◆ Records shown ◆
──────
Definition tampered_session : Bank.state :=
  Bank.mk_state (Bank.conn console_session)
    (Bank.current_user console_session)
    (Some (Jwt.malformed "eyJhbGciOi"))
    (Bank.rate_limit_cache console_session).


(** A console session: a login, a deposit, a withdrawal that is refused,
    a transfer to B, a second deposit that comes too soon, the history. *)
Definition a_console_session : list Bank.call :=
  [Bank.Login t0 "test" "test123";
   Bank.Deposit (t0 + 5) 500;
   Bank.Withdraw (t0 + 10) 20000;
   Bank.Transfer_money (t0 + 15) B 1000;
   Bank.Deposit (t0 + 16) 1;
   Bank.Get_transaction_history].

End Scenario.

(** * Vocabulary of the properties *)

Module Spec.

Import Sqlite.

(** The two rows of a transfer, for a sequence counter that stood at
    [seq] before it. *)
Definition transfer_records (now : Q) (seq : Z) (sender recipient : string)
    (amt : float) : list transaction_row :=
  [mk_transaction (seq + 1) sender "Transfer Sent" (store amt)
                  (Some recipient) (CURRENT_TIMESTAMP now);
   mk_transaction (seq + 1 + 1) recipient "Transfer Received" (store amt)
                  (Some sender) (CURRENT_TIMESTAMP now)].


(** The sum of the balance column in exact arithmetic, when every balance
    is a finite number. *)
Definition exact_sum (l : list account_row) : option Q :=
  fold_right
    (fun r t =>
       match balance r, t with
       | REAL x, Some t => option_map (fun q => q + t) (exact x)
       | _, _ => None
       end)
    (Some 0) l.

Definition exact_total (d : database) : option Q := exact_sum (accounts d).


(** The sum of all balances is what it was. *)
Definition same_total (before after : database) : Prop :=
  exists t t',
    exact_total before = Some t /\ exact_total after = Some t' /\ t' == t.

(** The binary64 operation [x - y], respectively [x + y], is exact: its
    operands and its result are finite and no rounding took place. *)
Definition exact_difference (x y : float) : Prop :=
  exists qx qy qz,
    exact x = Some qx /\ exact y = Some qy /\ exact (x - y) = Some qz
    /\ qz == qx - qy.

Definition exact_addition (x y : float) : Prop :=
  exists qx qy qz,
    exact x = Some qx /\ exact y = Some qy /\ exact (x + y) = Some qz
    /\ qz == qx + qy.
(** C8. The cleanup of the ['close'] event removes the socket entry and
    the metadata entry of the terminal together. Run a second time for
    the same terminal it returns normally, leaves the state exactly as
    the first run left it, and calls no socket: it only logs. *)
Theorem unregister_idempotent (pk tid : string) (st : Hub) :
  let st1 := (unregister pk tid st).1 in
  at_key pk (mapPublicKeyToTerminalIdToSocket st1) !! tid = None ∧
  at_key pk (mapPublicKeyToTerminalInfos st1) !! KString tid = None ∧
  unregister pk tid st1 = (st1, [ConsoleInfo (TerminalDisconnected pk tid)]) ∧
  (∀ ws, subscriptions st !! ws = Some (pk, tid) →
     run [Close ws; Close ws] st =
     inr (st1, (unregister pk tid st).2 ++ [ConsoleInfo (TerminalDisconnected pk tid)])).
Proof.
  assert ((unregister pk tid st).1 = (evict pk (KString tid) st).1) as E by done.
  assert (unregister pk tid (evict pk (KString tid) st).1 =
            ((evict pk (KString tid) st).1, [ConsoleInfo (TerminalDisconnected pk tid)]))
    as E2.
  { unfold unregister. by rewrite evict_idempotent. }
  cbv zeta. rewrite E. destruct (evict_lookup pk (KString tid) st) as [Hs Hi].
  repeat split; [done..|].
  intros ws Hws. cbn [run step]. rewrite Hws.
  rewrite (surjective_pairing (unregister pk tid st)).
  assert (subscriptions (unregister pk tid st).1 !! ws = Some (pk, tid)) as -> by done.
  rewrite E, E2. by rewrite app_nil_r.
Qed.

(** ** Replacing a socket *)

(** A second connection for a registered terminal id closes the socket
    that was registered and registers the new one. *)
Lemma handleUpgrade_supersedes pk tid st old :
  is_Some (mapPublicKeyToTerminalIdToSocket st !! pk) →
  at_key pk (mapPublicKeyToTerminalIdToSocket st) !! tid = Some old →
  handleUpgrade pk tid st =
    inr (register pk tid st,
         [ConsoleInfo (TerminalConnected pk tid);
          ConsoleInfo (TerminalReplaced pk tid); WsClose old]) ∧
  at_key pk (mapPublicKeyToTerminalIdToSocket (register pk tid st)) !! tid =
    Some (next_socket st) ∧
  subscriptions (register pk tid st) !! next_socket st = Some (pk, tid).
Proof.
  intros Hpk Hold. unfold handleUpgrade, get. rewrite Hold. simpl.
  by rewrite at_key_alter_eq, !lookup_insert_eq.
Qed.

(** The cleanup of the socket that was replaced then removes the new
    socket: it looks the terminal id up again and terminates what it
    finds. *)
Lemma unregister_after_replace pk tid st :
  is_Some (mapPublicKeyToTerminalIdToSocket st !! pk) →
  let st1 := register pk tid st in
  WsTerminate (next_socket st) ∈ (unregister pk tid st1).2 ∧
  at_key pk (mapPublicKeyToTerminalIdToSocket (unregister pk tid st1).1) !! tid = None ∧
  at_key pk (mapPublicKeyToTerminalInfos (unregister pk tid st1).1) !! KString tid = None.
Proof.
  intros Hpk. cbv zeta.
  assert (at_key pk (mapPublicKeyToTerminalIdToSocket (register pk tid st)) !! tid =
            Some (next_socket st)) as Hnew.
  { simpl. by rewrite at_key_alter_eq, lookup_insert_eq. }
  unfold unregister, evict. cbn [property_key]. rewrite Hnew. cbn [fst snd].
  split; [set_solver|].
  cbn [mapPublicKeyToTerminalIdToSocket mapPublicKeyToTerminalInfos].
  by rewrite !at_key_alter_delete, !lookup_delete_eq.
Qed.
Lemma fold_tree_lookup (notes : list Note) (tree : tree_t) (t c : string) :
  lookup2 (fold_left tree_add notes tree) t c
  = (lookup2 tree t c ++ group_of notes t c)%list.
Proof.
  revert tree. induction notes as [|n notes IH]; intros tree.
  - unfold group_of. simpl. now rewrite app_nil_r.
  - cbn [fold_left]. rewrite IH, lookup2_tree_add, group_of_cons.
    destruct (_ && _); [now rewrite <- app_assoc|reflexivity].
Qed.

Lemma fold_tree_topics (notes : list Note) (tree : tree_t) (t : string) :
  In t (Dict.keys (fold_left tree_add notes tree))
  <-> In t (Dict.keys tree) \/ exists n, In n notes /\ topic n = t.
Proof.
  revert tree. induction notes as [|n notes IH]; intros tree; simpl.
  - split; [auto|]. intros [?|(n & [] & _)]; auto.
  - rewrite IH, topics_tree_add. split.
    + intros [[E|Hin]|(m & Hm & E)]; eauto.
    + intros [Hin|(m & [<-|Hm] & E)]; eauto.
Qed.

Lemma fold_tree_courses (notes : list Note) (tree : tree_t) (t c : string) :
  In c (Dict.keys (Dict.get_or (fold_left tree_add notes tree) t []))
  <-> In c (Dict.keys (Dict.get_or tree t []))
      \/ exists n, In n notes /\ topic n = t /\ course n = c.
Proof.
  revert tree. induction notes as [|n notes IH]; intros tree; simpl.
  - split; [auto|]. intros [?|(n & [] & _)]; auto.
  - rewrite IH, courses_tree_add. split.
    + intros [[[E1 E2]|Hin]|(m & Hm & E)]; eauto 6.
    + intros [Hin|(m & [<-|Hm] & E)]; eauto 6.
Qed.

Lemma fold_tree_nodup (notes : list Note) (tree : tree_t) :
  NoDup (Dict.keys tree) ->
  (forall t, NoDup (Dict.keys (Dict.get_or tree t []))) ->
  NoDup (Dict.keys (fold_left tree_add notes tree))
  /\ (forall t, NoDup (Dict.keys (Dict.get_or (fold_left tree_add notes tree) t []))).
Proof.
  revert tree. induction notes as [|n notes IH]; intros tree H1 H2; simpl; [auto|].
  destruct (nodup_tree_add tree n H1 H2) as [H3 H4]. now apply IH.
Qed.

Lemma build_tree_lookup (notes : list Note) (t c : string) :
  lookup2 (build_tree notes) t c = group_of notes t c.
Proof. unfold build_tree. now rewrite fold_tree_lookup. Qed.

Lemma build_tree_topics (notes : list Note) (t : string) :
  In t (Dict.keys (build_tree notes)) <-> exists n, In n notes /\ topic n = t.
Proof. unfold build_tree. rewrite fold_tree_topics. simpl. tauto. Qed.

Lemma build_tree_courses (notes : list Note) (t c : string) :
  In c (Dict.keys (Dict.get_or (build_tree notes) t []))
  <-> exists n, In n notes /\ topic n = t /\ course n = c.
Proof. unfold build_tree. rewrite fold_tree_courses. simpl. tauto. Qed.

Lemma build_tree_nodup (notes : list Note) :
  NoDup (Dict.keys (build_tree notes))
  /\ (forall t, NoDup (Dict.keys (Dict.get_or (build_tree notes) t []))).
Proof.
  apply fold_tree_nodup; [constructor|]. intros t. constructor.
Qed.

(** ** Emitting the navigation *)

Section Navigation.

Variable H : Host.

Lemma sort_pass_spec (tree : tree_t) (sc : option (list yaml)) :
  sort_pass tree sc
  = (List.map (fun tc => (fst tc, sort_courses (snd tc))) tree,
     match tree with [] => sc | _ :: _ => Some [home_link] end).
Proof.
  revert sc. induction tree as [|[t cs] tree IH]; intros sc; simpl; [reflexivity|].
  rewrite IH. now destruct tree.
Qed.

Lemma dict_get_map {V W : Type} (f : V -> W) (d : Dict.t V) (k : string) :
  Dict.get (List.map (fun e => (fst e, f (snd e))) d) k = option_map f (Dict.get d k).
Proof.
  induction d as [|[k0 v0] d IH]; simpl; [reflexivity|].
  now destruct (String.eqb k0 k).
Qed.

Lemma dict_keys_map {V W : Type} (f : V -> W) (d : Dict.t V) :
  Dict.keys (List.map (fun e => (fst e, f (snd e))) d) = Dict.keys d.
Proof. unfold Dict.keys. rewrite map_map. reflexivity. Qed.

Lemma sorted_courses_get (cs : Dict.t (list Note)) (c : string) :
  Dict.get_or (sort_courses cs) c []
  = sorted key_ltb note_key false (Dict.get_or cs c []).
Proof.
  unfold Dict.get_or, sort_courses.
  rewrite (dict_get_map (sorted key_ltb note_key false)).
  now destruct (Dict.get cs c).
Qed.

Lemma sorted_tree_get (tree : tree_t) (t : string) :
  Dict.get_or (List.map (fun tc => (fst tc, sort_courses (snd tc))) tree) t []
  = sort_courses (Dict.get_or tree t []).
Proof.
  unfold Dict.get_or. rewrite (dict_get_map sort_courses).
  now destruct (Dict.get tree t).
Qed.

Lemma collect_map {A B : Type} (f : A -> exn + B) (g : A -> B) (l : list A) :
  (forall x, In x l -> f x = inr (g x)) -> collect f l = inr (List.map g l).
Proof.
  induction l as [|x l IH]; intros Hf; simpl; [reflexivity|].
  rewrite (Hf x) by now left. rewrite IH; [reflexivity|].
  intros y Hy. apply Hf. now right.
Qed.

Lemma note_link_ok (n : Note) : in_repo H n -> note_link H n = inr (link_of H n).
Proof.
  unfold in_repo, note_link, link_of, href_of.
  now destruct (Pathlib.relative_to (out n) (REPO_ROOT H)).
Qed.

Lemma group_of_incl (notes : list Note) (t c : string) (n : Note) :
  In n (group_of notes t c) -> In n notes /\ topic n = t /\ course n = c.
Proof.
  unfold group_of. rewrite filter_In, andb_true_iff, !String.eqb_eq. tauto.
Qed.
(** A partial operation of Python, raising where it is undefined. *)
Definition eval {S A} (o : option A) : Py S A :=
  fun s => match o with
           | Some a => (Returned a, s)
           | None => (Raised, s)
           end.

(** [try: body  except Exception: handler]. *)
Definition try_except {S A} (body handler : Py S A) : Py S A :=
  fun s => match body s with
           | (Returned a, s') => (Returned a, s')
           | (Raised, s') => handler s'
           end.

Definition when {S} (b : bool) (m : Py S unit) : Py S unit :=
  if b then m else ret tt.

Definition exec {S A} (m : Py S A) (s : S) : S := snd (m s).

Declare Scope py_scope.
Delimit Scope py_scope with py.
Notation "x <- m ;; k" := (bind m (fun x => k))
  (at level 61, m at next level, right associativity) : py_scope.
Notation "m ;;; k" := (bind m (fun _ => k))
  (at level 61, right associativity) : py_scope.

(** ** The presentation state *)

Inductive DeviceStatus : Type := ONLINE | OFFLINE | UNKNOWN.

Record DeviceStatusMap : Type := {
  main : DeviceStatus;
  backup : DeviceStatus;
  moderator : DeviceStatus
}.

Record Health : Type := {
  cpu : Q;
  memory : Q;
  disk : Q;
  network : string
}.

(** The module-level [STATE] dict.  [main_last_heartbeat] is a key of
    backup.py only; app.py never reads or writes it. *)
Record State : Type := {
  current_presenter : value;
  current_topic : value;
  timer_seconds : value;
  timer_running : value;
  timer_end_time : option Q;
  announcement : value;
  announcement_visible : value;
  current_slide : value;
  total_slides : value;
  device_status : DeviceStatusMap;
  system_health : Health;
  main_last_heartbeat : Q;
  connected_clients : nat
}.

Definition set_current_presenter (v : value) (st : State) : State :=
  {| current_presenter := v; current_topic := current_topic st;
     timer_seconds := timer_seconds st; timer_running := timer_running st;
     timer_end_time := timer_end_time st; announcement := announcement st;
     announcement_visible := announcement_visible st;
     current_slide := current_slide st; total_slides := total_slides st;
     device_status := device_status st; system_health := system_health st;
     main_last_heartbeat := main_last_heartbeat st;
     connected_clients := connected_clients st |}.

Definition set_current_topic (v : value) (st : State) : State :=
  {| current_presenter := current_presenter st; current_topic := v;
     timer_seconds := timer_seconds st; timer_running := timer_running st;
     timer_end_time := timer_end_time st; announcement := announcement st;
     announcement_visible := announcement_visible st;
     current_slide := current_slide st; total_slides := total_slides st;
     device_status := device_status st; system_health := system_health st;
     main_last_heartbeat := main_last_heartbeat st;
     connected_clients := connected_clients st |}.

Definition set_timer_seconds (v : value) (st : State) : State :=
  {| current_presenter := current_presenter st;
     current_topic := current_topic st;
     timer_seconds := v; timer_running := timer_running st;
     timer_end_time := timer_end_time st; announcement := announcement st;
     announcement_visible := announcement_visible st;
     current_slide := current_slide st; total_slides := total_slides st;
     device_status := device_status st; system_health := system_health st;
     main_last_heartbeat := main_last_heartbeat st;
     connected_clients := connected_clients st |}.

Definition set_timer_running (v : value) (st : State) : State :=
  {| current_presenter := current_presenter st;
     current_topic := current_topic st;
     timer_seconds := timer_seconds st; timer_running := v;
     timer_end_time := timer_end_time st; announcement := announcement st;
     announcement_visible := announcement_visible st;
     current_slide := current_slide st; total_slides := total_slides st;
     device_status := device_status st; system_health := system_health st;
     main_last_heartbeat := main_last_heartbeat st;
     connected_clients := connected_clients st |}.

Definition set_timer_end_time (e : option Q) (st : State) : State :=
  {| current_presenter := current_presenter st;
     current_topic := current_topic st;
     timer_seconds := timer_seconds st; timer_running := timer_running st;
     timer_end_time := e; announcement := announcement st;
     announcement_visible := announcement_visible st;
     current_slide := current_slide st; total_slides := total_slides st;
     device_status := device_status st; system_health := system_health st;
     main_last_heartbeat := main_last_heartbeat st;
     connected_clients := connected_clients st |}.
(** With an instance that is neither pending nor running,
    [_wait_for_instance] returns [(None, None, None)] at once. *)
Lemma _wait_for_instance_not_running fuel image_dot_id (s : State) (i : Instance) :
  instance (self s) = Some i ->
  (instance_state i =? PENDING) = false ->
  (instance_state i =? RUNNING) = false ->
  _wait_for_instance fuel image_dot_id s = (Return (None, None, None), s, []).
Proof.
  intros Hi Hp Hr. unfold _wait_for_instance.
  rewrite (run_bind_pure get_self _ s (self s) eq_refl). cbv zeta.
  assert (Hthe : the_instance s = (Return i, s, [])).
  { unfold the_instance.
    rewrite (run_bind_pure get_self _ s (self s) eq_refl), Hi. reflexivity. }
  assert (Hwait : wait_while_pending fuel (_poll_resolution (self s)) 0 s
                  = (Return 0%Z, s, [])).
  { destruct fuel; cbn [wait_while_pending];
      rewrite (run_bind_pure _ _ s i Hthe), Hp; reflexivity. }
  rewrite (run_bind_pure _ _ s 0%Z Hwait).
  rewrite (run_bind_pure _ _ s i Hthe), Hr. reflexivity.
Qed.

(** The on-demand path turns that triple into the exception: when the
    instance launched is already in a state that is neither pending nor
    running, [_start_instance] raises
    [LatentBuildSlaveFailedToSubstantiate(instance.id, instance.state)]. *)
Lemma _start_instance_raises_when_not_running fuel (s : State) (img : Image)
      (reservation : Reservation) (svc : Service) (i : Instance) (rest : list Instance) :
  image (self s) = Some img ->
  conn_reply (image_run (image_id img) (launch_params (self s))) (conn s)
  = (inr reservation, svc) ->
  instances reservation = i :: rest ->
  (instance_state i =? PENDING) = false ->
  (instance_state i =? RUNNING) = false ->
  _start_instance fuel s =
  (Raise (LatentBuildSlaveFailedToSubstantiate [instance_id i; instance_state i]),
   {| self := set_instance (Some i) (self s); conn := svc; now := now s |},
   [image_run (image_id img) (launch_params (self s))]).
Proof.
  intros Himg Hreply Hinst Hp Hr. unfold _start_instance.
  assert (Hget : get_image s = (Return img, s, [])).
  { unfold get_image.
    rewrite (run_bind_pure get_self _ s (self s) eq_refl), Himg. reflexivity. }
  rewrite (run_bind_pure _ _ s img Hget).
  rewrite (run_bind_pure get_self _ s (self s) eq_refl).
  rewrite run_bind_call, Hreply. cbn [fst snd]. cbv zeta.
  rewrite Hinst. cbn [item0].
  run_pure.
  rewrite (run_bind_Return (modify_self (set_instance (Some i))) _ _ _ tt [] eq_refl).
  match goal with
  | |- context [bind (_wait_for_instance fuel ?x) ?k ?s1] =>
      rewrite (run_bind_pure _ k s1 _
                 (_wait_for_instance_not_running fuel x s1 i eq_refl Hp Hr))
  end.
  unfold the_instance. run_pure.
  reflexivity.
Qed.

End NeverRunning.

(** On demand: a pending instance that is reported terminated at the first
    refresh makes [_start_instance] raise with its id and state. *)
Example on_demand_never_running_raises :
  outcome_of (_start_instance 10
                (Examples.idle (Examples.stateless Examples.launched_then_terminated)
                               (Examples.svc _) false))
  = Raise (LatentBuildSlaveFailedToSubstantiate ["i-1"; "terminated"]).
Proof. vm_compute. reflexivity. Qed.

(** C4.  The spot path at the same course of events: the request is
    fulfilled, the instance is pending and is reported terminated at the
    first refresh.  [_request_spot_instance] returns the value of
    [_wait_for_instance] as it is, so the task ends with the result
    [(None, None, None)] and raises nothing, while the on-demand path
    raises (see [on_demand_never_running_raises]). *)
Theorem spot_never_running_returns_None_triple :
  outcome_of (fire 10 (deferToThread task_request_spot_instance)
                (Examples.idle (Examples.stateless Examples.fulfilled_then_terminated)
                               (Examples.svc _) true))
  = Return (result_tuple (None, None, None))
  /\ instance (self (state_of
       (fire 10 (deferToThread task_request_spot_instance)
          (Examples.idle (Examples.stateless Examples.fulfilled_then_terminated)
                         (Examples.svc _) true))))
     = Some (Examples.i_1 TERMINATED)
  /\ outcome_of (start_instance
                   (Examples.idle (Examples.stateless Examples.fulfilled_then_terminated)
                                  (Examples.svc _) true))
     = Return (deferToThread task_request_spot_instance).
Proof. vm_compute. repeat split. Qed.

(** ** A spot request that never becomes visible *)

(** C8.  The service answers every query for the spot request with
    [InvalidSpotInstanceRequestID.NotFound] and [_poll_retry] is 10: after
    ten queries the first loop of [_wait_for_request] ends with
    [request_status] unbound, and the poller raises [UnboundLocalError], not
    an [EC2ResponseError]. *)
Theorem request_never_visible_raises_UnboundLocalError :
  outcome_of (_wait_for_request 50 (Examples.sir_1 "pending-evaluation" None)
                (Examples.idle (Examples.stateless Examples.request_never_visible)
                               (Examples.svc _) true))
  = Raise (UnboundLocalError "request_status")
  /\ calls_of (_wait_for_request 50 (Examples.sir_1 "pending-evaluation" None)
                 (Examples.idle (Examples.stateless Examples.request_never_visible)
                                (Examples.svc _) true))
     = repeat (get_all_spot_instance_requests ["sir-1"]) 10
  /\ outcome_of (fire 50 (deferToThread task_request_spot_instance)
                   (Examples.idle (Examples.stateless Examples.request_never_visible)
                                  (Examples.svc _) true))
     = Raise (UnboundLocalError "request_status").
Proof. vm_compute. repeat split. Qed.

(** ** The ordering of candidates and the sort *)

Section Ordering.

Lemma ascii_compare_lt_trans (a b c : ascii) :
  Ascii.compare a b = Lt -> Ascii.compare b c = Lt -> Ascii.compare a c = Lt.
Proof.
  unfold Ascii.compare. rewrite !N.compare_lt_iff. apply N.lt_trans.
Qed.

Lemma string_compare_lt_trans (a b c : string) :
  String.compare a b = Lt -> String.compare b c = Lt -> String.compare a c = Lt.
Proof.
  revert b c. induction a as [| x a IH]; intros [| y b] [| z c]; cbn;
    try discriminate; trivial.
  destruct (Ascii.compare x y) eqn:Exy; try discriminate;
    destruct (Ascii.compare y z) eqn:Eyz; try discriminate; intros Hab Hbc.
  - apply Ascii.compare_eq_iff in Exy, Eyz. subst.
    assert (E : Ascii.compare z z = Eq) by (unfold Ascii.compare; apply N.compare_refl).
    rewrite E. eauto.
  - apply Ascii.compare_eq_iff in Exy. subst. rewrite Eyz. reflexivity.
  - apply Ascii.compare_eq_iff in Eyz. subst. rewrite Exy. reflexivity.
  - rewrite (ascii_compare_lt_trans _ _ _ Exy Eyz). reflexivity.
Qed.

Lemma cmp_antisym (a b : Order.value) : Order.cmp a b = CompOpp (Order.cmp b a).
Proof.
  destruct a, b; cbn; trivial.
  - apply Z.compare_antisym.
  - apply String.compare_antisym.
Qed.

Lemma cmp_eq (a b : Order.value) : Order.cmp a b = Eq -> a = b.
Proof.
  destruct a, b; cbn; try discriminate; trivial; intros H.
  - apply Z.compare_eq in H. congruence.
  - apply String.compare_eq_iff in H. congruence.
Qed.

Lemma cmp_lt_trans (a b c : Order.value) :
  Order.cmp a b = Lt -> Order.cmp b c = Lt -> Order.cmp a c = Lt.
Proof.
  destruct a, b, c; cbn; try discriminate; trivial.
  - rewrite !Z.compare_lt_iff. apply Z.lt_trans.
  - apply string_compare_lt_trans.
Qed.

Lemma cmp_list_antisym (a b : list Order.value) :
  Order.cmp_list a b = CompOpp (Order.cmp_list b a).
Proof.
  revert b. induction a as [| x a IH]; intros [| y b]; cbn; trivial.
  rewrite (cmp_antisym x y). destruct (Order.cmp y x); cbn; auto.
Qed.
──────
◆ Work instructions ◆
Report each line of the entries where the word "KString" occurs.

◆ The answer ◆
  at_key pk (mapPublicKeyToTerminalInfos st1) !! KString tid = None ∧
  assert ((unregister pk tid st).1 = (evict pk (KString tid) st).1) as E by done.
  assert (unregister pk tid (evict pk (KString tid) st).1 =
            ((evict pk (KString tid) st).1, [ConsoleInfo (TerminalDisconnected pk tid)]))
  cbv zeta. rewrite E. destruct (evict_lookup pk (KString tid) st) as [Hs Hi].
  at_key pk (mapPublicKeyToTerminalInfos (unregister pk tid st1).1) !! KString tid = None.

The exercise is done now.